Sunday, 27 November 2011

The Wisdom of Roger Protz

The great man has received quite a lot of criticism recently. The criticism is deserved juding by the piece reproduced below from the latest What's Brewing. Referring to Hartley's XB he says:

"If memory serves me well, I recall a darkish bitter with a strong malty character, quite different to the paler and hoppier bitter brewed by Jennings."

Now I never considered Hartleys XB to be darkish but that is a minor point. But Jennings' paler and hoppier? I think that maybe Mr Protz's memory may not be serving him as well as he thinks.

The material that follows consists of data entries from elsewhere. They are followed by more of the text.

(** X8. For the dispatcher [VoiceChat] registers at mount, and for every run of
    chunks of any types: the message list is never changed, and the
    accumulator is never reset, it only grows by the contents of the [text]
    chunks, in order. *)
Theorem mounted_dispatch_only_accumulates
  (chunks : list StreamingChunk.t) (w : World) :
  messages (ui (dispatch chunks w)) = messages (ui w) /\
  currentResponse (ui (dispatch chunks w)) =
    currentResponse (ui w) +:+ concat_contents (List.filter is_text chunks).
Proof.
  revert w. induction chunks as [|c cs IH]; intros w.
  - cbn. rewrite append_nil_r. split; reflexivity.
  - unfold dispatch. cbn [fold_left]. fold (dispatch cs (onMessage c w)).
    destruct (IH (onMessage c w)) as (-> & ->).
    destruct (mounted_chunk_effect c w) as (-> & ->).
    cbn [List.filter].
    destruct (is_text c); cbn [concat_contents foldr];
      rewrite ?append_nil_r, ?append_assoc; split; reflexivity.
Qed.

Lemma snapshot_after_chunk r chunk w :
  councilUpdate (ui (handleStreamingChunk r chunk w)) =
  if writes_snapshot chunk
  then match StreamingChunk.type chunk with
       | council_update => Some (StreamingChunk.content chunk)
       | _ => None
       end
  else councilUpdate (ui w).
Proof.
  unfold handleStreamingChunk, writes_snapshot.
  destruct (StreamingChunk.type chunk); cbn;
    try destruct (truthy (currentResponse r)); reflexivity.
Qed.

Lemma snapshot_kept pick chunks : forall w,
  existsb writes_snapshot chunks = false ->
  councilUpdate (ui (feed pick chunks w)) = councilUpdate (ui w).
Proof.
  induction chunks as [|c cs IH]; intros w Hno; [reflexivity|].
  cbn [existsb] in Hno. apply orb_false_elim in Hno as [Hc Hcs].
  rewrite feed_cons, (IH _ Hcs), snapshot_after_chunk, Hc. reflexivity.
Qed.

(** X9. Last write wins over a whole stream: the snapshot on display is the
    payload of the latest [council_update] chunk if no [done] came after it,
    and none if the latest writer was a [done]; text, audio and error chunks
    in between or after do not touch it. *)
Theorem snapshot_is_last_write
  (pick : World -> State) (before after : list StreamingChunk.t)
  (chunk : StreamingChunk.t) (w : World) :
  writes_snapshot chunk = true ->
  existsb writes_snapshot after = false ->
  councilUpdate (ui (feed pick (before ++ chunk :: after) w)) =
  match StreamingChunk.type chunk with
  | council_update => Some (StreamingChunk.content chunk)
  | _ => None
  end.
Proof.
  intros Hw Hafter.
  rewrite feed_app, feed_cons, (snapshot_kept _ _ _ Hafter),
    snapshot_after_chunk, Hw.
  reflexivity.
Qed.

  1. Yes, he's obviously confusing it with something else, possibly Yates & Jackson. Jennings Bitter has been dark with a bit of a burnt toffee flavour for as long as I can remember.

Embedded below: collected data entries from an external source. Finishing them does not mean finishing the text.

(** [day_name == sub_day and start_hour <= hour <= end_hour] *)
Definition sub_matches (day : string) (h : Z) (sub : Subscription) : bool :=
  String.eqb day (day_of_week sub) && (start_hour sub <=? h)%Z && (h <=? end_hour sub)%Z.

(** the inner loop: one subscription against the slot at hand; [sent] is
    the list of requests posted so far (a failing post is logged and the
    loop goes on, so the outcome of a post does not matter here) *)
Definition notify_sub (bot_token : string) (slot : Slot) (day : string) (h : Z)
    (sent : list Request) (sub : Subscription) : list Request :=
  if sub_matches day h sub then sent ++ [ notification bot_token slot day sub ] else sent.

(** the outer loop body *)
Definition notify_slot (bot_token : string) (subscriptions : list Subscription)
    (sent : list Request) (slot : Slot) : list Request :=
  match parse_slot_time (time slot) with
  | None => sent
  | Some dt_object =>
      fold_left (notify_sub bot_token slot (day_name (dt_date dt_object)) (hour dt_object))
                subscriptions sent
  end.

(** [process_notifications]: the requests posted, in order. [bot_token] is
    the environment variable; [fetched] is the answer of the subscriptions
    query, [None] when it raises. *)
Definition process_notifications (client : bool) (bot_token : option string)
    (fetched : option (list Subscription)) (new_slots : list Slot) : list Request :=
  if negb client then []
  else
    match bot_token with
    | None => []
    | Some token =>
        if String.eqb token "" then []
        else
          match fetched with
          | None => []
          | Some subscriptions =>
              match subscriptions with
              | [] => []
              | _ => fold_left (notify_slot token subscriptions) new_slots []
              end
          end
    end.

    While it's always sad to lose an independent brewery, Hartleys had been a poorly-managed an unenterprising firm and many of their pubs had been allowed to become very tatty and run-down.

  2. My friend Graham Donning, who used to live in Ulverston, told me that Hartley's beers were much more consistent after the takeover by Robinson's. I wrote a post in May about my bottle of the Last Drop of Hartley's and the brewery closure.

  3. Ah, consistency... In the late period Hartley's had become very variable indeed. But it could still be very good, in the right place, at the right time. It wasn't just the pubs that had been run down, the brewery was likely overdue some serious investment. I had a pretty good pint of XB in the Old Friends a little while back. But nowadays, I wouldn't usually bother.

  4. I drank a pint of Stringer's West Caost Pale Ale on Sunday. It was excellent but reminded me very much of Tetley Bitter in its heyday apart from the colour - there was sulphur on the nose and bananas in the taste. Is this deliberate? Should it have tasted like that?